▶ Task instructions: Print the line where "intros M. destruct" occurs and every line that follows it in the data below, ending with the last line, precisely as written.

▶ Given data:
(** X9. What a position match hands on: the player is a non-empty run of
    word characters; each of the three numbers is non-empty and made of
    digits, minus signs and dots only; and the string stored for them,
    [f"{x} {y} {z}"], splits back into exactly these three parts. *)
Theorem position_match_sound (line player x y z : string) :
  position_match line = Some (player, x, y, z) ->
  player <> EmptyString /\ Str.all_chars Str.is_word player = true
  /\ (forall n, In n [x; y; z] ->
        n <> EmptyString /\ Str.all_chars is_number_char n = true)
  /\ Str.split (coords x y z) = [x; y; z].
Proof.
  intros M. destruct (position_match_fits _ _ _ _ _ M) as (P & X & Y & Z).
  destruct (position_match_tokens _ _ _ _ _ M) as (TX & TY & TZ).
  split; [now apply P|]. split; [apply P|]. split.
  - assert (N : forall n, Alphabet.fits number_re n ->
                  n <> EmptyString /\ Str.all_chars is_number_char n = true).
    { intros n [A E]. split; [now apply E|].
      apply (AlphabetFacts.all_chars_weaken (Alphabet.alphabet number_re)); auto.
      apply number_chars. }
    intros n [<- | [<- | [<- | []]]]; now apply N.
  - now apply TokenFacts.coords_is_coord.
Qed.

▶ Result below:
  intros M. destruct (position_match_fits _ _ _ _ _ M) as (P & X & Y & Z).
  destruct (position_match_tokens _ _ _ _ _ M) as (TX & TY & TZ).
  split; [now apply P|]. split; [apply P|]. split.
  - assert (N : forall n, Alphabet.fits number_re n ->
                  n <> EmptyString /\ Str.all_chars is_number_char n = true).
    { intros n [A E]. split; [now apply E|].
      apply (AlphabetFacts.all_chars_weaken (Alphabet.alphabet number_re)); auto.
      apply number_chars. }
    intros n [<- | [<- | [<- | []]]]; now apply N.
  - now apply TokenFacts.coords_is_coord.
Qed.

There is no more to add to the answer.